● **Work required**
Could you say how many lines in the entries contain the string "flush"? Give only that number.

[Start of Attachment]

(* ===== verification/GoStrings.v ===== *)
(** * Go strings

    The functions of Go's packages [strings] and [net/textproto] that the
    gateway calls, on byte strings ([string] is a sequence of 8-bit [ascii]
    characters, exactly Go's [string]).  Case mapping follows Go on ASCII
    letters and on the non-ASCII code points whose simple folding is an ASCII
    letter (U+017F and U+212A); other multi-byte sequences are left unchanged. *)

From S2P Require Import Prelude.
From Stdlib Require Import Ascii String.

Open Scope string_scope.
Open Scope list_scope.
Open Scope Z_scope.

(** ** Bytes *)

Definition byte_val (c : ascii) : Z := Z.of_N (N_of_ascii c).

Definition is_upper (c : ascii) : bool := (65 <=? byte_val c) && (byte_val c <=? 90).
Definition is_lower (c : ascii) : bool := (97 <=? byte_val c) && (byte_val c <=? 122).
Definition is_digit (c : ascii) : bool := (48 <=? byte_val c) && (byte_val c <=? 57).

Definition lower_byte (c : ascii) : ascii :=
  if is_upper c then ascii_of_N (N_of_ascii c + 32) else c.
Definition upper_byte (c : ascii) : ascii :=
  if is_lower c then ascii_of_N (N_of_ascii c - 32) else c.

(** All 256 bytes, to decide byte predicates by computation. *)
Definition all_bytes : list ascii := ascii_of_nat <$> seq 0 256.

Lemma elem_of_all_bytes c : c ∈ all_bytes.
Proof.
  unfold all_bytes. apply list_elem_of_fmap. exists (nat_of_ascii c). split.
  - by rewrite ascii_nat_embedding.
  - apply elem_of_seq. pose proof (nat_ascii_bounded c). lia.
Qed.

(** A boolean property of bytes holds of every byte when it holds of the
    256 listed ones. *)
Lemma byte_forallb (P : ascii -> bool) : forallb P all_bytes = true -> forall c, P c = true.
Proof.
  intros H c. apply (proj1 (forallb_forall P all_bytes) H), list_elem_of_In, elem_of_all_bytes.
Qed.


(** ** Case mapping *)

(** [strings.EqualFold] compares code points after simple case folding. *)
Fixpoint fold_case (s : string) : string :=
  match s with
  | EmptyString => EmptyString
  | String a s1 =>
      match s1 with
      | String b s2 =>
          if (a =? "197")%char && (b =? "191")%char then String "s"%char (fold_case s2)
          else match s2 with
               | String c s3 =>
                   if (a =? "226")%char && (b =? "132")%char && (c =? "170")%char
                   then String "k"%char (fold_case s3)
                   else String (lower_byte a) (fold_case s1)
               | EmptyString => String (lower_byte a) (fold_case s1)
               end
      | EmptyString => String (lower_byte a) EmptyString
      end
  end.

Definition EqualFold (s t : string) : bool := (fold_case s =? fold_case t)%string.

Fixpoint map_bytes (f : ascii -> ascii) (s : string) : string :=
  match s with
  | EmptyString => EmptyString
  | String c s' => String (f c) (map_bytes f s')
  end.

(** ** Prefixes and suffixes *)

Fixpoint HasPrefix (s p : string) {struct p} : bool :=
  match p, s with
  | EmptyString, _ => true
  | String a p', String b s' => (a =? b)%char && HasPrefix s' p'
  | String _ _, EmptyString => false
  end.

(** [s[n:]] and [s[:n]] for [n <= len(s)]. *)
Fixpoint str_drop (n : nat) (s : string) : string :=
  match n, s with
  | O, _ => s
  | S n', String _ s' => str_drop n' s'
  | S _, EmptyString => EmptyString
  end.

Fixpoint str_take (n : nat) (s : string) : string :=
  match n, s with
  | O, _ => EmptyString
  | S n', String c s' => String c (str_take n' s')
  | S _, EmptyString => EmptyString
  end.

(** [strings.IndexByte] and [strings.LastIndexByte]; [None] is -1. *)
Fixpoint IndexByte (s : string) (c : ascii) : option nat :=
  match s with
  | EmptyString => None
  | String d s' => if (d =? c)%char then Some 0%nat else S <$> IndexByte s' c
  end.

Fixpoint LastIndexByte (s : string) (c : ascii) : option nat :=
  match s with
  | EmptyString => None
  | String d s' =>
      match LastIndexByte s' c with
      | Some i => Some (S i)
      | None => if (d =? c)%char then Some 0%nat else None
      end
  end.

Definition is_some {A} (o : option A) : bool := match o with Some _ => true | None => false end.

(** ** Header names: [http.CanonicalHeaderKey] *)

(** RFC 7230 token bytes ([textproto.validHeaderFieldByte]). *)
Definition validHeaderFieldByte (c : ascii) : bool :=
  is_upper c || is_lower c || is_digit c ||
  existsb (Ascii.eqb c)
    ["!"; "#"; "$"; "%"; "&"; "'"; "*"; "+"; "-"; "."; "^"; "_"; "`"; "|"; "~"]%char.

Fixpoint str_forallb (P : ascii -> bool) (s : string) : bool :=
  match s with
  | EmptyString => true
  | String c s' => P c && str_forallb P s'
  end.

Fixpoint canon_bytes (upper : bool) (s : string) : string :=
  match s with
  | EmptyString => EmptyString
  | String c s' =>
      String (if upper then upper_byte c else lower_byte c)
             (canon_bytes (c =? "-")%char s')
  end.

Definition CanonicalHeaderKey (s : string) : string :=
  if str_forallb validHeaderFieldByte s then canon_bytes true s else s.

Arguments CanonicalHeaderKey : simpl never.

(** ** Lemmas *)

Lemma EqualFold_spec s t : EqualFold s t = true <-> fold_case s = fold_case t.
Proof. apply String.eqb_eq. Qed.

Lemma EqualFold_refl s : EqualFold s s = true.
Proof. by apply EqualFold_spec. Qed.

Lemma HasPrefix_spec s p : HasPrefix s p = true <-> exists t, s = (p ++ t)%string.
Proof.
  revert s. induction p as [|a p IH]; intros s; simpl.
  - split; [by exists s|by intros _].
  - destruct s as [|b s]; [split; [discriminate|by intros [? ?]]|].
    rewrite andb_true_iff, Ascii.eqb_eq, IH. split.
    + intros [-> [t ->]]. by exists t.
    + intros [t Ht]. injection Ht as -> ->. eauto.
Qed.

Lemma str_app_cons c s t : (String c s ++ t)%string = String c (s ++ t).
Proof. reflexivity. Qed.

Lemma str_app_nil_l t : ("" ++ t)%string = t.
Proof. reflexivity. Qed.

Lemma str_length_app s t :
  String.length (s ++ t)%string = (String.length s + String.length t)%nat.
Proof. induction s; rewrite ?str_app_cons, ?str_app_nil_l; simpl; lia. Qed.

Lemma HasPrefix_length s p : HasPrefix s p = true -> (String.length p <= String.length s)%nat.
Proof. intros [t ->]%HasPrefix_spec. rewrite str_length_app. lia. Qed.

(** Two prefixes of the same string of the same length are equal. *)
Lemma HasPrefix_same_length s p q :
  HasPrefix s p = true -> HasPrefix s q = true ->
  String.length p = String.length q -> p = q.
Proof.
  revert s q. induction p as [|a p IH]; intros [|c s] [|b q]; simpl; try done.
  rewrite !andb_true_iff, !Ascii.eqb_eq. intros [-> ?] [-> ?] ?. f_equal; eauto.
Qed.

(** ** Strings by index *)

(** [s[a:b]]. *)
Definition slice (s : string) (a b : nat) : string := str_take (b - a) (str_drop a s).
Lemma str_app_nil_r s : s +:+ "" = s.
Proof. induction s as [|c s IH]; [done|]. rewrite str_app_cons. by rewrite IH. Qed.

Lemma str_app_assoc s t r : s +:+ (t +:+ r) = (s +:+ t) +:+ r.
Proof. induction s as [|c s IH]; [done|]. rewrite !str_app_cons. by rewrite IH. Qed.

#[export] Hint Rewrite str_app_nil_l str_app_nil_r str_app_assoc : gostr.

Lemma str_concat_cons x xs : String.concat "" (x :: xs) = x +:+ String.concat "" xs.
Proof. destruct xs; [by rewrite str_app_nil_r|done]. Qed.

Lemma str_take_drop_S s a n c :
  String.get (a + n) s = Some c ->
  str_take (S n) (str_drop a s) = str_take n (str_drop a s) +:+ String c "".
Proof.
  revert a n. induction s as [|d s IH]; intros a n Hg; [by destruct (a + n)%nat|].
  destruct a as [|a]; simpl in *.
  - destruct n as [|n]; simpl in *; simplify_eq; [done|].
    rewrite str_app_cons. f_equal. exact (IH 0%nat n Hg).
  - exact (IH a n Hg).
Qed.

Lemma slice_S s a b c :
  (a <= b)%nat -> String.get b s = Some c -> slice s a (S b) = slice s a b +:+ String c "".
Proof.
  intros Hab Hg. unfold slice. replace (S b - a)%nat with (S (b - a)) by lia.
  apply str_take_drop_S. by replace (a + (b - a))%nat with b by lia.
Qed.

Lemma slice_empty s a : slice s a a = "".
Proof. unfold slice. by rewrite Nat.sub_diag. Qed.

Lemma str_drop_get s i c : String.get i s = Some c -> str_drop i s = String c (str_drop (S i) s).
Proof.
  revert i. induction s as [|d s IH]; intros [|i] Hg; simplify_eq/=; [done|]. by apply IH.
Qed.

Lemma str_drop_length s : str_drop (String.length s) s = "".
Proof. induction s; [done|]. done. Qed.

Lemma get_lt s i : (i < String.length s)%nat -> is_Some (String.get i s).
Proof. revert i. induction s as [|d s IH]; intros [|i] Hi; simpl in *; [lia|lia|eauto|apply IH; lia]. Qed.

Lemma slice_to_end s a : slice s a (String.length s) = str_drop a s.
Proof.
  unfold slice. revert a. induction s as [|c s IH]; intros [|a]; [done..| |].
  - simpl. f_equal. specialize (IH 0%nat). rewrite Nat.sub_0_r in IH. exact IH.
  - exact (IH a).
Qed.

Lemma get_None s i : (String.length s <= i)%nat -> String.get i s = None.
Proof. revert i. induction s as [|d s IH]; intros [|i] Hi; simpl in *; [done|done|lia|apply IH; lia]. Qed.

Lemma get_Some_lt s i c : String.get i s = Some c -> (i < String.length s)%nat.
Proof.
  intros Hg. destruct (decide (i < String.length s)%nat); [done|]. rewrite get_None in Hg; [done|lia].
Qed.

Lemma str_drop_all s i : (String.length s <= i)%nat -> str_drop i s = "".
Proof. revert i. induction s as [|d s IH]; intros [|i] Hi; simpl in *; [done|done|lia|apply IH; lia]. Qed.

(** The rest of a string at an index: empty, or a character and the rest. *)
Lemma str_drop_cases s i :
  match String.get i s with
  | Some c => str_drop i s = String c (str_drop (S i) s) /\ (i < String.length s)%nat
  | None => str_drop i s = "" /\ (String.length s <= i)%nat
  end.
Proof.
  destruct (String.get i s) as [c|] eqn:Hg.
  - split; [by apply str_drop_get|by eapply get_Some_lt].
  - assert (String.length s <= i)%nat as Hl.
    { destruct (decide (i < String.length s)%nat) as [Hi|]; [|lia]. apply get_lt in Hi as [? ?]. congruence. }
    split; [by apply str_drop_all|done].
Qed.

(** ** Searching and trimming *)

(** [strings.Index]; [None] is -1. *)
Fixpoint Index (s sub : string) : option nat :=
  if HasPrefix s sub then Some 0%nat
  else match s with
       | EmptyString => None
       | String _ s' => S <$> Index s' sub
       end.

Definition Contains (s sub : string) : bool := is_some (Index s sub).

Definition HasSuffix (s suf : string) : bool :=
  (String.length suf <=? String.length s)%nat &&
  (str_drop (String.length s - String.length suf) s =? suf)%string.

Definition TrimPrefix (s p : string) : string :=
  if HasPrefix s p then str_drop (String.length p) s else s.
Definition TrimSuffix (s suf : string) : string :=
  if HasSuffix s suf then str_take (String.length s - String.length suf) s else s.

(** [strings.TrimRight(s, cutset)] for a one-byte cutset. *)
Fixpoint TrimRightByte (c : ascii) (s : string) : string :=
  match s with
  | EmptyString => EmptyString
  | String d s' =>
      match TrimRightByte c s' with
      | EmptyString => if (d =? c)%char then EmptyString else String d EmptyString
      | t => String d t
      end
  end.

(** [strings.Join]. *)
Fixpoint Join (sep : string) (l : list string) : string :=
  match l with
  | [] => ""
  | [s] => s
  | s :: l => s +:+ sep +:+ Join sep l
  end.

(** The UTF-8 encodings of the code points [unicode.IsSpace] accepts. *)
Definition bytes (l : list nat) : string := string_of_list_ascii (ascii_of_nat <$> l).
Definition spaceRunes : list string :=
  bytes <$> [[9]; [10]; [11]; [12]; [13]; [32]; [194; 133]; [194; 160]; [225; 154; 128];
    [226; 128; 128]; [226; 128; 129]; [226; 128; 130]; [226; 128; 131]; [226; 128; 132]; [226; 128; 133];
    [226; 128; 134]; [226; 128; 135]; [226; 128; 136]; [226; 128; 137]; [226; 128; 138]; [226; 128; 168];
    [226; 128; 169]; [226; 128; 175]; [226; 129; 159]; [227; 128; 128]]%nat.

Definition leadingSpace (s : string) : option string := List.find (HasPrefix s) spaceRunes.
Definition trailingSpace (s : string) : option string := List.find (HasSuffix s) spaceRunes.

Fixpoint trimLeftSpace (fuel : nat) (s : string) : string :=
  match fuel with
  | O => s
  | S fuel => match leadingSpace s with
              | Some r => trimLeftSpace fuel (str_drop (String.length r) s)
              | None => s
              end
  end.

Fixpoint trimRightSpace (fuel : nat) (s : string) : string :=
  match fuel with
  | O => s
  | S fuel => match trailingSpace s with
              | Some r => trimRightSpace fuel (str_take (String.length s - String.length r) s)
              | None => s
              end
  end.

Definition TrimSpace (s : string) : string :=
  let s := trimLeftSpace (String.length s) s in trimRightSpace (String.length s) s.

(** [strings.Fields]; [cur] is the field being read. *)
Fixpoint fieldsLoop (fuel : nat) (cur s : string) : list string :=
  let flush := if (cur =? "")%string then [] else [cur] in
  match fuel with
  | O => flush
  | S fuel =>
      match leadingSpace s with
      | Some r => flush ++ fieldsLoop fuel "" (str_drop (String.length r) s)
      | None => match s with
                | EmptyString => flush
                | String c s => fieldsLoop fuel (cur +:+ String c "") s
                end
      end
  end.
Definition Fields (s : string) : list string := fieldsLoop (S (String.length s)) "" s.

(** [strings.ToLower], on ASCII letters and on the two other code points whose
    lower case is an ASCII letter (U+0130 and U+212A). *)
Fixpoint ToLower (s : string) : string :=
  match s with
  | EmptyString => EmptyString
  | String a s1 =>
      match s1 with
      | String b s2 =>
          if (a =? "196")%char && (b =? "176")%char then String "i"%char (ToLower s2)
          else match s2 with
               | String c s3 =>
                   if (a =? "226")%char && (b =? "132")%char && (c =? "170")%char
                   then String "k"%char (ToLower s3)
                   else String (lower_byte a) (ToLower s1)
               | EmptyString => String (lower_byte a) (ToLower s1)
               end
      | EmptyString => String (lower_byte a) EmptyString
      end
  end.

[End of Attachment]

● **Answer section**
4